(** A well-formed [connect] command that reaches a client in
    SentHandshake2 while the server is done decides the flow in that one
    call, whatever the packet count and whatever follows the command in
    the packet: if the walk over its properties succeeds the call returns
    success, and the session record gets the first [swfUrl] as its URL and
    the first [pageUrl] as its referer where it has none yet; if not, the
    call returns failure and frees the strings copied so far. *)
Theorem connect_command_decides (flag : Z) (cfg : AppIdModuleConfig)
    (asd : AppIdSession) (fmt csid : Z) (timestamp stream_id : list Z)
    (props : list Property) (trailing : list Z) :
  client_state (flow_state asd) = RTMP_STATE_SENT_HANDSHAKE2 ->
  server_state (flow_state asd) = RTMP_STATE_DONE ->
  connect_ok fmt csid timestamp stream_id props ->
  let r := rtmp_validate flag cfg asd APP_ID_FROM_INITIATOR
             (connect_packet fmt csid timestamp stream_id props ++ trailing) in
  let ok := fst (capture (flow_state asd) props) in
  let ss' := snd (capture (flow_state asd) props) in
  ret r = (if ok then SERVICE_SUCCESS else SERVICE_NOMATCH) /\
  (ok = true ->
   url_of (asd_out r)
   = match url_of asd with Some u => Some u | None => swfUrl ss' end /\
   referer_of (asd_out r)
   = match referer_of asd with
     | Some u => Some u
     | None => if referred_appId_disabled cfg then None else pageUrl ss'
     end) /\
  (ok = false -> released r = rtmp_free ss') /\
  rtmp_free (flow_state (asd_out r)) = [].
Proof.
  intros Hc Hs Hok.
  apply verdict_of_capture.
  - apply connect_packet_not_nil.
  - pose proof (capture_handshake props (flow_state asd)) as (_ & Hs' & _).
    rewrite Hs'. exact Hs.
  - apply consume_client_connect; assumption.
Qed.

Lemma connect_command_decides_witness :
  let asd := mkSession
               (Some (mkData RTMP_STATE_SENT_HANDSHAKE2 RTMP_STATE_DONE 0 0
                             None None))
               None 0 1 in
  let props := [ (text "app", Amf0String (text "vod"));
                 (text "swfUrl", Amf0String (repeat 97 200));
                 (text "fpad", Amf0Boolean 0);
                 (text "pageUrl", Amf0String (text "http://x/")) ] in
  let r := rtmp_validate 4 example_config asd APP_ID_FROM_INITIATOR
             (connect_packet 0 3 [0; 0; 0] [0; 0; 0; 0] props ++ [1; 2; 3]) in
  let ok := fst (capture (flow_state asd) props) in
  let ss' := snd (capture (flow_state asd) props) in
  ret r = (if ok then SERVICE_SUCCESS else SERVICE_NOMATCH) /\
  (ok = true ->
   url_of (asd_out r)
   = match url_of asd with Some u => Some u | None => swfUrl ss' end /\
   referer_of (asd_out r)
   = match referer_of asd with
     | Some u => Some u
     | None => if referred_appId_disabled example_config then None
               else pageUrl ss'
     end) /\
  (ok = false -> released r = rtmp_free ss') /\
  rtmp_free (flow_state (asd_out r)) = [].
Proof.
  apply (connect_command_decides 4 example_config
           (mkSession
              (Some (mkData RTMP_STATE_SENT_HANDSHAKE2 RTMP_STATE_DONE 0 0
                            None None))
              None 0 1)
           0 3 [0; 0; 0] [0; 0; 0; 0]
           [ (text "app", Amf0String (text "vod"));
             (text "swfUrl", Amf0String (repeat 97 200));
             (text "fpad", Amf0Boolean 0);
             (text "pageUrl", Amf0String (text "http://x/")) ]
           [1; 2; 3]).
  - reflexivity.
  - reflexivity.
  - unfold connect_ok.
    split; [left; reflexivity|]. split; [lia|].
    split; [reflexivity|]. split; [reflexivity|].
    split; [|vm_compute; reflexivity].
    repeat constructor; cbn; lia.
Defined.

(** ** A whole flow *)

Lemma client_sends_c0_c1 (c1 : list Z) :
  size_of c1 = RTMP_HANDSHAKE1_SIZE ->
  consume_client fresh_data (RTMP_VER_3 :: c1)
  = Consumed (mkData RTMP_STATE_SENT_HANDSHAKE1 RTMP_STATE_INIT
                RTMP_HANDSHAKE1_SIZE 0 None None).
Proof.
  intros Hsize.
  assert (Hne : c1 <> []).
  { intros ->. discriminate Hsize. }
  rewrite consume_client_init by (discriminate || reflexivity).
  change (byte_at (RTMP_VER_3 :: c1) 0) with RTMP_VER_3.
  change (advance 1 (RTMP_VER_3 :: c1)) with c1.
  rewrite Z.eqb_refl. cbn [negb].
  rewrite consume_client_sent0 by (exact Hne || reflexivity).
  rewrite (consume_client_sending _ _ RTMP_STATE_SENT_HANDSHAKE1 Hne)
    by (left; split; reflexivity).
  fields. change (wrap16 RTMP_HANDSHAKE1_SIZE) with RTMP_HANDSHAKE1_SIZE.
  rewrite Hsize, Z.ltb_irrefl.
  rewrite advance_all by lia. apply consume_client_nil.
Qed.

Lemma server_sends_s0_s1_s2 (ss : ServiceRTMPData) (s12 : list Z) :
  client_state ss = RTMP_STATE_SENT_HANDSHAKE1 ->
  server_state ss = RTMP_STATE_INIT ->
  size_of s12 = RTMP_HANDSHAKE1_SIZE + RTMP_HANDSHAKE2_SIZE ->
  consume_server ss (RTMP_VER_3 :: s12)
  = Consumed (mkData RTMP_STATE_SENT_HANDSHAKE1 RTMP_STATE_DONE
                (client_bytes_left ss) RTMP_HANDSHAKE2_SIZE
                (swfUrl ss) (pageUrl ss)).
Proof.
  intros Hc Hs Hsize.
  destruct ss as [cs sv cb sb su pu]. cbn in Hc, Hs. subst cs sv.
  assert (Hne : s12 <> []).
  { intros ->. discriminate Hsize. }
  rewrite consume_server_init by (discriminate || reflexivity).
  change (byte_at (RTMP_VER_3 :: s12) 0) with RTMP_VER_3.
  change (advance 1 (RTMP_VER_3 :: s12)) with s12.
  rewrite Z.eqb_refl. cbn [negb client_state state_ltb].
  change (state_value RTMP_STATE_SENT_HANDSHAKE1
          <? state_value RTMP_STATE_SENT_HANDSHAKE0) with false. cbv iota.
  rewrite consume_server_sent0 by (exact Hne || reflexivity).
  rewrite consume_server_sending1 by (exact Hne || reflexivity).
  fields. change (wrap16 RTMP_HANDSHAKE1_SIZE) with RTMP_HANDSHAKE1_SIZE.
  replace (size_of s12 <? RTMP_HANDSHAKE1_SIZE) with false
    by (symmetry; apply Z.ltb_ge; rewrite Hsize; unfold RTMP_HANDSHAKE2_SIZE; lia).
  assert (Hs2 : size_of (advance RTMP_HANDSHAKE1_SIZE s12)
                = RTMP_HANDSHAKE2_SIZE).
  { rewrite size_of_advance;
      unfold RTMP_HANDSHAKE1_SIZE, RTMP_HANDSHAKE2_SIZE in *; lia. }
  assert (Hne2 : advance RTMP_HANDSHAKE1_SIZE s12 <> []).
  { intros E. rewrite E in Hs2. discriminate Hs2. }
  rewrite consume_server_sent1 by (exact Hne2 || reflexivity).
  cbn [client_state set_server_state state_ltb].
  change (state_value RTMP_STATE_SENT_HANDSHAKE1
          <? state_value RTMP_STATE_SENT_HANDSHAKE1) with false. cbv iota.
  rewrite consume_server_sending2 by (exact Hne2 || reflexivity).
  fields. change (wrap16 RTMP_HANDSHAKE2_SIZE) with RTMP_HANDSHAKE2_SIZE.
  rewrite Hs2, Z.ltb_irrefl. reflexivity.
Qed.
■ ■ ■ ■
TASK TO CARRY OUT ▸ Could you write out exactly the lines above, starting at the first one and ending with the line that has "the packet: if"?

RESPONSE BOX ▸
(** A well-formed [connect] command that reaches a client in
    SentHandshake2 while the server is done decides the flow in that one
    call, whatever the packet count and whatever follows the command in
    the packet: if the walk over its properties succeeds the call returns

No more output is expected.